Faço uma pausa na sessão. Escrever dá-me fome e, agora que os meus músculos estão maiores, consumo mais. Levanto-me, ligo um podcast e vou até à cozinha. Abro o congelador e como uma barrita crocante. Passo pela minha avó e pergunto-lhe se quer que leve o lixo lá para fora. Ela diz que sim e eu coloco uma pastilha na boca. Não me dou ao trabalho de despir o roupão e limito-me a trocar as pantufas cor-de-rosa por umas sapatilhas de corrida. A tarde ainda vai a meio, mas está um breu frio. As pessoas estão abrigadas nos casulos e o ar já sabe um pouco a natal. Desfaço-me dos resíduos domésticos e regresso à entrada do prédio, que deixara aberta. Subo as escadas e vou pensando em sinónimos para palavras repetidas e na melhor forma de organizar este texto. Entro em casa e volto a apropriar-me do desconforto das chinelas de tamanho 37. Toda gente sabe que pantufa não é calçado que se compre para si mesmo e, enquanto não me oferecerem umas, abuso destas. E elas, que me desprotegem o calcanhar, abusam de mim.

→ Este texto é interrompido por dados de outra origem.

(* ===== verification/KeyProps.v ===== *)
(** Properties of the keyboard input: the sequence of a key is read back by a decoder of the
    protocol, distinct keys have distinct sequences, and the modes in which a key sends nothing. *)
From S2P Require Import Prelude Index Cells TermData Searches ViModes Keys Bindings DefaultBindings BindingProps Keyboards.
Import Stdlib.Strings.String.StringSyntax.
#[local] Open Scope N_scope.

(** * Decimal numbers *)

Definition is_digit (ch : char) : bool := (48 <=? ch) && (ch <=? 57).
Definition decimal (acc ch : N) : N := acc * 10 + (ch - 48).
Definition value (t : text) : N := foldl decimal 0 t.

Lemma digits_aux_value fuel n acc :
  n < 2 ^ N.of_nat fuel → fuel ≠ 0%nat → foldl decimal 0 (digits_aux fuel n acc) = foldl decimal n acc.
Proof.
  revert n acc. induction fuel as [|fuel IH]; intros n acc Hn Hf; [done|]. cbn [digits_aux].
  pose proof (N.div_mod' n 10). pose proof (N.mod_lt n 10 ltac:(done)).
  set (q := n / 10) in *. set (r := n mod 10) in *.
  assert (decimal q (48 + r) = n) as E by (unfold decimal; lia).
  destruct (N.eqb_spec q 0) as [E0|E0].
  - rewrite E0 in E. simpl. by rewrite E.
  - assert (fuel ≠ 0%nat) by (intros ->; change (2 ^ N.of_nat 1) with 2 in Hn; lia).
    rewrite IH; [simpl; by rewrite E| |done].
    rewrite Nat2N.inj_succ, N.pow_succ_r' in Hn. lia.
Qed.

Lemma value_digits n : value (digits n) = n.
Proof.
  unfold value, digits. rewrite digits_aux_value; [done| |done].
  destruct (decide (n = 0)) as [->|]; [done|].
  rewrite Nat2N.inj_succ, N2Nat.id. apply N.log2_spec. lia.
Qed.

Lemma digits_aux_digits fuel n acc :
  forallb is_digit acc = true → forallb is_digit (digits_aux fuel n acc) = true.
Proof.
  revert n acc. induction fuel as [|fuel IH]; intros n acc H; [done|]. cbn [digits_aux].
  assert (forallb is_digit ((48 + n mod 10) :: acc) = true) as H'.
  { cbn [forallb]. rewrite H. pose proof (N.mod_lt n 10 ltac:(done)) as Hm. revert Hm.
    generalize (n mod 10). intros r Hr. unfold is_digit. lia. }
  destruct (_ =? _); [done|]. by apply IH.
Qed.

Lemma digits_digits n : forallb is_digit (digits n) = true.
Proof. by apply digits_aux_digits. Qed.

Lemma digits_aux_nonempty fuel n acc : digits_aux fuel n acc = [] → acc = [] ∧ fuel = 0%nat.
Proof.
  revert n acc. induction fuel as [|fuel IH]; intros n acc; cbn [digits_aux]; [done|].
  destruct (_ =? _); [done|]. by intros [? _]%IH.
Qed.

Lemma digits_nonempty n : digits n ≠ [].
Proof. unfold digits. intros [_ E]%digits_aux_nonempty. done. Qed.

(** * Parameters of a sequence *)

Lemma split_on_plain sep t : sep ∉ t → split_on sep t = [t].
Proof.
  induction t as [|ch t IH]; intros Hn; [done|]. simpl. rewrite IH by set_solver.
  destruct (N.eqb_spec ch sep); [set_solver|done].
Qed.

Lemma split_on_nonempty sep t : split_on sep t ≠ [].
Proof.
  destruct t as [|ch t]; simpl; [done|]. destruct (split_on sep t), (ch =? sep); done.
Qed.

Lemma split_on_app sep t u : sep ∉ t → split_on sep (t ++ sep :: u) = t :: split_on sep u.
Proof.
  induction t as [|ch t IH]; intros Hn; simpl.
  - rewrite N.eqb_refl. pose proof (split_on_nonempty sep u). by destruct (split_on sep u).
  - rewrite IH by set_solver. destruct (N.eqb_spec ch sep); [set_solver|done].
Qed.

Lemma digit_not sep t : forallb is_digit t = true → is_digit sep = false → sep ∉ t.
Proof.
  rewrite forallb_forall. intros Ht Hs Hin. apply list_elem_of_In, Ht in Hin. congruence.
Qed.

(** The decoder: [ESC \[], parameters separated by semicolons, their parts by colons, and a
    final character.  The first number may only be left out when no other parameter follows. *)
Record Report := mkReport {
  number : N;
  alternate : option N;
  report_mods : N;
  report_event : N;
  report_text : list N;
  final : char;
}.
Definition number_or (default : N) (t : text) : N :=
  match t with [] => default | _ => value t end.
Definition part (default : N) (o : option text) : N :=
  match o with Some t => number_or default t | None => default end.
Definition decode (bytes : list N) : option Report :=
  match bytes with
  | 27 :: 91 :: rest =>
      final ← last rest;
      let params := split_on 58 <$> split_on 59 (removelast rest) in
      let key := default [] (params !! 0%nat) in
      let mods := default [] (params !! 1%nat) in
      _ ← ensure (negb (bool_decide (key = [[]])) || (length params =? 1)%nat);
      Some (mkReport (part 1 (key !! 0%nat)) (value <$> key !! 1%nat)
              (part 1 (mods !! 0%nat)) (part 1 (mods !! 1%nat))
              (value <$> default [] (params !! 2%nat)) final)
  | _ => None
  end.

(** A parameter made of its parts, and parameters put together. *)
Fixpoint join (sep : char) (l : list text) : text :=
  match l with
  | [] => []
  | [t] => t
  | t :: l => t ++ sep :: join sep l
  end.

Lemma split_on_join sep l :
  l ≠ [] → Forall (λ t, sep ∉ t) l → split_on sep (join sep l) = l.
Proof.
  intros Hl H. induction H as [|t l Ht H IH]; [done|].
  destruct l as [|u l]; [by apply split_on_plain|].
  change (join sep (t :: u :: l)) with (t ++ sep :: join sep (u :: l)).
  by rewrite split_on_app, IH.
Qed.

(** The parameters [ps], each a list of parts made of digits. *)
Definition numeric (t : text) : Prop := forallb is_digit t = true.
Definition encode_params (ps : list (list text)) : text := join 59 (join 58 <$> ps).

Lemma join_not sep ch l : sep ≠ ch → Forall (λ t, ch ∉ t) l → ch ∉ join sep l.
Proof.
  intros Hs H. induction H as [|t l Ht H IH]; [simpl; set_solver|].
  destruct l as [|u l]; [done|].
  change (join sep (t :: u :: l)) with (t ++ sep :: join sep (u :: l)). set_solver.
Qed.

Lemma numeric_not t sep : is_digit sep = false → numeric t → sep ∉ t.
Proof. intros. by apply digit_not. Qed.

Lemma split_params ps :
  ps ≠ [] → Forall (λ p, p ≠ [] ∧ Forall numeric p) ps →
  split_on 58 <$> split_on 59 (encode_params ps) = ps.
Proof.
  intros Hne H. unfold encode_params. rewrite split_on_join.
  - rewrite <- list_fmap_compose. rewrite <- (list_fmap_id ps) at 2. apply list_fmap_ext.
    intros i p Hp. rewrite Forall_lookup in H. destruct (H _ _ Hp) as [Hn Hd]. simpl.
    apply split_on_join; [done|]. eapply Forall_impl; [done|]. intros t. by apply numeric_not.
  - by destruct ps.
  - rewrite Forall_fmap. eapply Forall_impl; [done|]. intros p [_ Hd]. simpl.
    apply join_not; [done|]. eapply Forall_impl; [done|]. intros t. by apply numeric_not.
Qed.

(** * Bytes *)

Lemma to_bytes_ascii t : forallb (λ ch, ch <? 128) t = true → to_bytes t = t.
Proof.
  unfold to_bytes. induction t as [|ch t IH]; [done|]. rewrite fmap_cons. cbn [concat forallb].
  intros [Hc Ht]%andb_true_iff. unfold encode_utf8 at 1. by rewrite Hc, IH.
Qed.

Lemma ascii_app t u :
  forallb (λ ch, ch <? 128) (t ++ u) = forallb (λ ch, ch <? 128) t && forallb (λ ch, ch <? 128) u.
Proof. apply forallb_app. Qed.

Lemma numeric_ascii t : numeric t → forallb (λ ch, ch <? 128) t = true.
Proof.
  unfold numeric. rewrite !forallb_forall. intros H ch Hch. specialize (H ch Hch).
  unfold is_digit in H. lia.
Qed.

Lemma join_ascii sep l :
  sep < 128 → Forall (λ t, forallb (λ ch, ch <? 128) t = true) l →
  forallb (λ ch, ch <? 128) (join sep l) = true.
Proof.
  intros Hs H. induction H as [|t l Ht H IH]; [done|]. destruct l as [|u l]; [done|].
  change (join sep (t :: u :: l)) with (t ++ sep :: join sep (u :: l)).
  rewrite ascii_app. cbn [forallb]. rewrite Ht, IH. lia.
Qed.

Lemma params_ascii ps :
  Forall (Forall numeric) ps → forallb (λ ch, ch <? 128) (encode_params ps) = true.
Proof.
  intros H. apply join_ascii; [done|]. rewrite Forall_fmap. eapply Forall_impl; [done|].
  intros p Hp. simpl. apply join_ascii; [done|]. eapply Forall_impl; [done|]. apply numeric_ascii.
Qed.

(** A control character is one byte: the characters U+0080 to U+009F take two, so that only C0 and
    U+007F are recognised. *)
Definition control (t : text) : bool :=
  match t with [ch] => (ch <? 32) || (ch =? 127) | _ => false end.

Lemma encode_utf8_length ch :
  (length (encode_utf8 ch) = 1%nat ∧ ch < 128 ∧ encode_utf8 ch = [ch])
  ∨ (2 ≤ length (encode_utf8 ch))%nat ∧ 128 ≤ ch.
Proof.
  unfold encode_utf8. destruct (N.ltb_spec ch 128); [by left|right].
  split; [|done]. destruct (ch <? 2048); [simpl; lia|]. destruct (ch <? 65536); simpl; lia.
Qed.

Lemma is_control_character_ok t : t ≠ [] → is_control_character t = Some (control t).
Proof.
  intros Ht. destruct t as [|ch t]; [done|]. unfold is_control_character, to_bytes.
  rewrite fmap_cons. cbn [concat].
  destruct (encode_utf8_length ch) as [(El & Hc & E)|[Hl Hc]].
  - rewrite E. simpl. f_equal. destruct t as [|ch' t]; simpl.
    + lia.
    + destruct (encode_utf8_length ch') as [(El' & _)|[Hl' _]];
        rewrite length_app; destruct (Nat.eqb_spec (S (length (encode_utf8 ch') + length (concat (encode_utf8 <$> t)))) 1); lia.
  - destruct (encode_utf8 ch) as [|b bs] eqn:Eb; [simpl in Hl; lia|]. simpl. f_equal.
    rewrite length_app. simpl in Hl.
    destruct (Nat.eqb_spec (S (length bs + length (concat (encode_utf8 <$> t)))) 1); [lia|].
    simpl. destruct t; [lia|done].
Qed.


(** The payload and the parameters that follow it are decoded. *)
Definition followed (parts : list text) (rest : list (list text)) : Prop :=
  parts = [[]] → rest = [].

Lemma decode_params ps parts rest final :
  ps = parts :: rest → followed parts rest →
  Forall (λ p, p ≠ [] ∧ Forall numeric p) ps →
  decode ([ESC; 91] ++ encode_params ps ++ [final]) =
  Some (mkReport (part 1 (parts !! 0%nat)) (value <$> parts !! 1%nat)
          (part 1 (default [] (rest !! 0%nat) !! 0%nat))
          (part 1 (default [] (rest !! 0%nat) !! 1%nat))
          (value <$> default [] (rest !! 1%nat)) final).
Proof.
  intros -> Hf Hps. unfold decode, ESC. cbn [app]. rewrite last_snoc, removelast_last.
  cbn [mbind option_bind]. rewrite split_params by done. cbn -[value].
  destruct (decide (parts = [[]])) as [->|Hn].
  - assert (rest = []) as -> by auto. reflexivity.
  - rewrite bool_decide_eq_false_2 by done. reflexivity.
Qed.

(** * What is built *)

Section Sequences.
Context `{Unicode} `{Winit}.
Implicit Types (key : KeyEvent) (mode : TermMode).

(** The modifiers of a sequence: those of the event, a modifier key applied to itself. *)
Definition effective key (mods : ModifiersState) : N :=
  let m := SequenceModifiers.from mods in
  let press := bool_decide (key_state key = Pressed) in
  match logical_key key with
  | Named NamedKey.Shift => SequenceModifiers.set SequenceModifiers.SHIFT press m
  | Named NamedKey.Control => SequenceModifiers.set SequenceModifiers.CONTROL press m
  | Named NamedKey.Alt => SequenceModifiers.set SequenceModifiers.ALT press m
  | Named NamedKey.Super => SequenceModifiers.set SequenceModifiers.SUPER press m
  | _ => m
  end.

Lemma effective_bound key mods : effective key mods < 16.
Proof.
  apply N.ltb_lt. unfold effective.
  destruct mods as [[] [] [] []], (bool_decide _), (logical_key key) as [[]| |]; reflexivity.
Qed.

Lemma from_zero mods : SequenceModifiers.from mods = 0 ↔ mods = ModifiersState.empty.
Proof. by destruct mods as [[] [] [] []]. Qed.

Lemma from_shift mods :
  Flags.contains (SequenceModifiers.from mods) SequenceModifiers.SHIFT = shift_key mods.
Proof. by destruct mods as [[] [] [] []]. Qed.

Definition base_parts (b : SequenceBase) (parts : list text) : Prop :=
  payload b = join 58 parts ∧ parts ≠ [] ∧ Forall numeric parts
  ∧ (terminator_char (terminator b) <? 128) = true.

(** The tables: numbers, and no modifier key. *)
Definition plain (b : SequenceBase) : bool :=
  forallb is_digit (payload b) && (terminator_char (terminator b) <? 128).

Lemma plain_parts b : plain b = true → base_parts b [payload b].
Proof. intros [? ?]%andb_true_iff. split_and!; [done|done|by constructor|done]. Qed.

Definition own_modifier (k : Key) : bool :=
  match k with
  | Named (NamedKey.Shift | NamedKey.Control | NamedKey.Alt | NamedKey.Super) => true
  | _ => false
  end.

Lemma effective_plain key mods :
  own_modifier (logical_key key) = false → effective key mods = SequenceModifiers.from mods.
Proof. unfold effective. by destruct (logical_key key) as [[]| |]. Qed.

(** A base from a table. *)
Definition table_base (k : Key) (b : SequenceBase) : Prop :=
  plain b = true ∧ payload b ≠ [] ∧ own_modifier k = false.

Lemma numpad_base_ok k b : SequenceBuilder.numpad_base k = Some b → table_base k b.
Proof.
  unfold SequenceBuilder.numpad_base, table_base.
  repeat case_match; intros; simplify_eq; by vm_compute.
Qed.

Lemma kitty_base_ok named b : SequenceBuilder.kitty_base named = Some b → table_base (Named named) b.
Proof. unfold table_base. destruct named; intros [= <-]; by vm_compute. Qed.

Lemma normal_base_ok one named b :
  numeric one → SequenceBuilder.normal_base one named = Some b →
  plain b = true ∧ own_modifier (Named named) = false ∧ (payload b = [] → one = []).
Proof.
  intros Ho. unfold plain.
  destruct named; intros [= <-]; cbn [payload terminator]; rewrite ?Ho; by vm_compute.
Qed.

(** The character of a key is one of the numbers of its sequence, unless shift is held and the
    alternate keys are not reported. *)
Definition recovers key (mods : ModifiersState) mode (n : N) (alt : option N) : Prop :=
  ∀ ch, logical_key key = Character [ch] → key_location key ≠ WinitKeyLocation.Numpad →
    shift_key mods = false ∨ TermMode.contains mode TermMode.REPORT_ALTERNATE_KEYS = true →
    default n alt = ch.

(** What a builder returns: the parts of the number, which are only empty in a sequence without
    parameters. *)
Definition built key (mods : ModifiersState) mode (assoc : option text) (b : SequenceBase) (m : N)
    : Prop :=
  m = effective key mods ∧
  ∃ parts, base_parts b parts
    ∧ (parts = [[]] →
       m = 0 ∧ kitty_event_type (builder key mods mode) = false ∧ assoc = None)
    ∧ recovers key mods mode (part 1 (parts !! 0%nat)) (value <$> parts !! 1%nat).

    O restaurante estava vazio à exceção dos dois senhores atrás do balcão. Estavam sentados na pia e conversavam numa língua estrangeira. Levantaram-se mal me viram e aprontaram-se, se por aborrecimento ou satisfação, para me atender. Notei que tinham alguma dificuldade com o português e perguntei-lhes se preferiam que falasse em inglês. A ideia agradou-os e assim o meu pedido também pôde ser mais específico – “Coloque só mais um pouquinho que hoje estou com bastante fome. Ah, e pode por essa cenoura toda que eu gosto muito”.
    Enquanto esperava que a carne de kebab rodasse no espeto, decidi começar a tagarelar. Eu tinha passado o dia calado e sozinho e queria falar com alguém. Eles pareceram-me seres sociáveis e o meu palpite correspondeu. Manu e Kaushal, os dois indianos. Falam, se percebi bem, 22 idiomas, e são irmãos – mas não irmãos de verdade. Conheceram-se em Portugal e vivem juntos. Um deles está cá há 3 anos e o outro há 1. Saíram da India e agora são cozinheiros. O Manu usa um lenço no cabelo e tem uma barba escura e carregada. Era engenheiro mecânico e admitiu ter saudades do ofício. O Kaushal tinha um corte de cabelo mais ocidental e vestia fato de treino. Estão no princípio dos 30 anos e apreciam muito a nossa gastronomia. Têm ambos saudades de casa, mas não sabem quando voltarão a ver a família. No final fizemos uma vénia de respeito e dou por mim ter saudades deles.
    A extra carne soube-me particularmente bem por ter sido preparada por quem, minutos antes, me soube ser especial. Quando acabei a refeição juntei o lixo e fui levá-lo à receção. Descubro nestas pequenas ações uma significância que me dá estabilidade. Recuso o serviço de quarto porque percebo a importância de certos hábitos. São rotinas que em casa me dão trabalho fazer, mas que fora me fazem recordar casa.
    Acabo a escrita porque agora estou com sede. Estico as costas e os braços e olho novamente para o ecrã luminoso. Terei que rever isto que escrevi, mas preciso de uma outra pausa. Arrasto a cadeira para trás e levanto-me. Quase tropeço e tenho que inventar um passo de dança para me desviar da mala deixada por preparar no chão. Amanhã vou-me por a pé às 4h porque tenho que apanhar o expresso para Lisboa.